Would it be ok to start a thread about these books? I believe there are more members that would enjoy talking about them.


----------



## samhayne (Jul 3, 2008)

thanks alot this is great


----------



## Revenant (Mar 17, 2007)

Spook -- I have the book this thread is about. Bought it about 10 years ago. It's got some good stuff in it, but even updated, I wouldn't spend the money on it. It does tell about some important aspects but only superficially, and a lot of the book is padded with large juvenile illustrations and pages of samples that no one would use. And they clearly have the bar set very, very low with their ideas on set and prop design. I wouldn't dare charge admission to a haunt filled with some of the prop constructions they describe. The JB Corn books are better, and the ultimate price...free.

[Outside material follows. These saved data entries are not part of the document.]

(* ===== verification/SubmitProps.v ===== *)
(** What a submitted request returns. *)
From S2P Require Import Prelude Hw Desc Types Request Engine EngineFacts.
From S2P Require Import EngineSys Transfer TransferFacts Submit.
From S2P Require Import SubmitFacts Examples.

(** * The bytes of a request *)

Lemma sum_len_app req i n m :
  sum_len req i (n + m) = sum_len req i n + sum_len req (i + Z.of_nat n) m.
Proof.
  revert i. induction n as [|n IH]; intros i.
  - cbn [sum_len Nat.add]. replace (i + Z.of_nat 0) with i by lia. lia.
  - cbn [sum_len Nat.add]. rewrite IH.
    replace (i + 1 + Z.of_nat n) with (i + Z.of_nat (S n)) by lia. lia.
Qed.

Lemma sum_len_ext req req' i n :
  rq_sdesc req' = rq_sdesc req -> sum_len req' i n = sum_len req i n.
Proof.
  intros E. revert i. induction n as [|n IH]; intros i; [done|].
  cbn [sum_len]. rewrite IH. unfold sd_len_at. by rewrite E.
Qed.

Lemma sum_len_nonneg req i n :
  Forall (fun sd => 0 <= sd_addr sd < 2 ^ 64 /\ 0 < sd_len sd < 2 ^ 32)
    (rq_sdesc req) -> 0 <= sum_len req i n.
Proof.
  intros Hall. revert i. induction n as [|n IH]; intros i; [done|].
  cbn [sum_len]. specialize (IH (i + 1)). unfold sd_len_at.
  destruct (zlookup (rq_sdesc req) i) as [sd|] eqn:E; cbn; [|lia].
  rewrite Forall_forall in Hall. unfold zlookup in E.
  destruct (_ <? 0); [done|]. apply list_elem_of_lookup_2, Hall in E. lia.
Qed.

(** * The loop *)

Section submit.
Context `{Platform} `{ModParams}.
Context (interfere : est -> est) (id : nat).
Context (env : forall s, keeps id s (interfere s)).

(** What the submitter sees, pass by pass: the bytes of each transfer and its
    outcome. *)
Fixpoint submit_log (fuel : nat) (dm : bool) (req : xdma_request_cb)
    (sgt : sg_table) (rest done : Z) (s : est) : list (Z * outcome) :=
  match fuel with
  | O => []
  | S fuel' =>
      if rest =? 0 then []
      else
        match submit_look interfere id dm req rest s,
              submit_transfer interfere id dm req sgt rest done s with
        | Some o, (Some (rv, done', rest', req', sgt'), s') =>
            o :: (if rv <? 0 then []
                  else submit_log fuel' dm req' sgt' rest' done' s')
        | _, _ => []
        end
  end.

Definition log_bytes (log : list (Z * outcome)) : Z :=
  foldr (fun p n => fst p + n) 0 log.

Definition all_completed (log : list (Z * outcome)) : Prop :=
  Forall (fun p => is_completed (snd p)) log.

(** The submission stops at the first transfer it does not see completed. *)
Definition stopped_at (log log' : list (Z * outcome)) (o : outcome) : Prop :=
  exists b, log = log' ++ [(b, o)] /\ all_completed log' /\ ~ is_completed o /\
    outcome_code o < 0.

Lemma stopped_cons p log log' o :
  is_completed (snd p) -> stopped_at log log' o -> stopped_at (p :: log) (p :: log') o.
Proof using.
  intros Hp (b & -> & Hc & Hn). exists b. split; [done|]. split; [by constructor|done].
Qed.

Lemma submit_loop_run fuel dm req sgt rest done s mem :
  engine_mem_ok (st_eng s) mem -> streaming_c2h (st_eng s) = false ->
  (0 < rest -> req_ok req) -> rest = rq_sw_desc_cnt req - rq_sw_desc_idx req ->
  0 <= rest < Z.of_nat fuel ->
  Forall (fun sd => 0 <= sd_addr sd < 2 ^ 64 /\ 0 < sd_len sd < 2 ^ 32)
    (rq_sdesc req) ->
  sum_len req (rq_sw_desc_idx req) (Z.to_nat rest) < 2 ^ 32 ->
  exists rv done' sgt' s', submit_loop interfere fuel id dm req sgt rest done s
      = (Some (rv, done', sgt'), s') /\
    engine_up (st_eng s') /\
    done <= done' <= done + sum_len req (rq_sw_desc_idx req) (Z.to_nat rest) /\
    (rv = 0 /\ done' = done + sum_len req (rq_sw_desc_idx req) (Z.to_nat rest)
     \/ rv < 0 /\ ~ device_works interfere id) /\
    let log := submit_log fuel dm req sgt rest done s in
    (rv = 0 /\ all_completed log /\ done' = done + log_bytes log \/
     exists log' o, stopped_at log log' o /\ rv = outcome_code o /\
       done' = done + log_bytes log').
Proof using env.
  revert req sgt rest done s mem.
  induction fuel as [|fuel IH]; intros req sgt rest done s mem He Hst Hr Hrest
    Hf Hall Hsum; [lia|].
  cbn [submit_loop submit_log]. destruct (Z.eqb_spec rest 0) as [E|E].
  { rewrite E. change (Z.to_nat 0) with O. cbn [sum_len]. exists 0, done, sgt, s.
    split; [reflexivity|]. split; [by split; [exists mem|]|]. split; [lia|].
    split; [left; lia|]. left. split; [done|]. split; [constructor|]. cbn. lia. }
  pose proof (sum_len_nonneg req (rq_sw_desc_idx req) (Z.to_nat rest) Hall) as H1.
  destruct (submit_transfer_run interfere id env dm req sgt rest done s mem He Hst
    (Hr ltac:(lia)) Hrest)
    as (rv & d1 & req1 & sgt1 & s1 & mem1 & n & E1 & Hn & He1 & Hst1 & Ei & Es &
        Ec & Hr1 & Hrv & Hw & o & Eo & Hco & Hcode).
  rewrite bind_run, E1, Eo. cbn [fst snd].
  assert (Esplit : sum_len req (rq_sw_desc_idx req) (Z.to_nat rest) =
    sum_len req (rq_sw_desc_idx req) (Z.to_nat n) +
    sum_len req1 (rq_sw_desc_idx req1) (Z.to_nat (rest - n))).
  { rewrite (sum_len_ext req req1), Ei by done.
    replace (Z.to_nat rest) with (Z.to_nat n + Z.to_nat (rest - n))%nat by lia.
    rewrite sum_len_app. do 2 f_equal. lia. }
  pose proof (sum_len_nonneg req (rq_sw_desc_idx req) (Z.to_nat n) Hall) as H2.
  assert (H3 : 0 <= sum_len req1 (rq_sw_desc_idx req1) (Z.to_nat (rest - n)))
    by (apply sum_len_nonneg; by rewrite Es).
  destruct Hrv as [[-> ->]|[Hneg ->]].
  - change (0 <? 0) with false. cbv iota.
    rewrite (u32_small (sum_len _ _ _)) by lia.
    destruct (IH req1 sgt1 (rest - n)
      (done + sum_len req (rq_sw_desc_idx req) (Z.to_nat n)) s1 mem1)
      as (rv & d2 & sgt2 & s2 & E2 & Hup & Hd & Hrv & Hlog); try done; try lia.
    { intros Hlt. apply Hr1. lia. }
    { by rewrite Es. }
    exists rv, d2, sgt2, s2. split; [exact E2|]. split; [done|]. rewrite Esplit.
    split; [lia|]. split; [destruct Hrv as [[-> ->]|?]; [left; lia|by right]|].
    pose proof (proj1 Hco eq_refl) as Hc.
    set (b := sum_len req _ (Z.to_nat n)) in *.
    assert (Eb : forall l, log_bytes ((b, o) :: l) = b + log_bytes l) by done.
    cbv zeta. destruct Hlog as [(-> & Hall' & Ed)|(log' & o' & Hs & -> & Ed)].
    + left. split; [done|]. split; [by constructor|]. rewrite Eb. lia.
    + right. exists ((b, o) :: log'), o'. split; [by apply stopped_cons|].
      split; [done|]. rewrite Eb. lia.
  - rewrite (proj2 (Z.ltb_lt _ _) Hneg). do 4 eexists. split; [reflexivity|].
    split; [by split; [exists mem1|]|]. split; [lia|].
    split; [right; split; [done|]; intros W; specialize (Hw W); lia|].
    right. exists [], o. split; [|split; [done|cbn; lia]].
    eexists. split; [reflexivity|]. split; [constructor|].
    split; [rewrite <- Hco; lia|by rewrite <- Hcode].
Qed.

(** The bytes of a request. *)
Definition request_bytes (req : xdma_request_cb) : Z :=
  sum_len req 0 (Z.to_nat (rq_sw_desc_cnt req)).

(** The passes over a request, from the state in which it has been built. *)
Definition request_log (dm : bool) (req : xdma_request_cb) (sgt : sg_table)
    (s : est) : list (Z * outcome) :=
  let rest := rq_sw_desc_cnt req in
  submit_log (S (Z.to_nat rest)) dm req sgt rest 0 s.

There's also a book by Kelly Allen called "So You Want To Become A Haunt Entrepreneur." Kelly is the guy who does Raycliff Manor, a quite successful haunt in Joplin MO. His book is well respected among pro-haunters and contains a much more detailed and comprehensive overview of the finances and legalities of running a haunt. If you want to buy a pro haunt book, you're much better off with that one than the Morris & Phillips book you asked about.

Just my opinion.


----------



## Sickie Ickie (Jun 20, 2006)

Aquayne said:


> Would it be ok to start a thread about these books? I believe there are more members that would enjoy talking about them.


Sure. Go for it!


----------



## pennywise (Aug 5, 2008)

I flipped through the JB Corn stuff last night. I agree, it is far better than the other book which is a bit cheesy. I also have Kelly Allen's book, but I lack the skills to get sponsorships (maybe it's area I live in) or the financial backing needed to do it they way he did. It is a great book, though.


----------



## HauntCast (Jul 25, 2008)

I have the older version of this book and it is lame! I haven't used any of the scenes described in this book. This forum has just about everything you need to build a great yard haunt and then some. I am looking forward to reading the JB books. Thanks for the link.


----------



## Aquayne (Sep 1, 2008)

It is easy to see how the original books sold for hundreds of dollars.


----------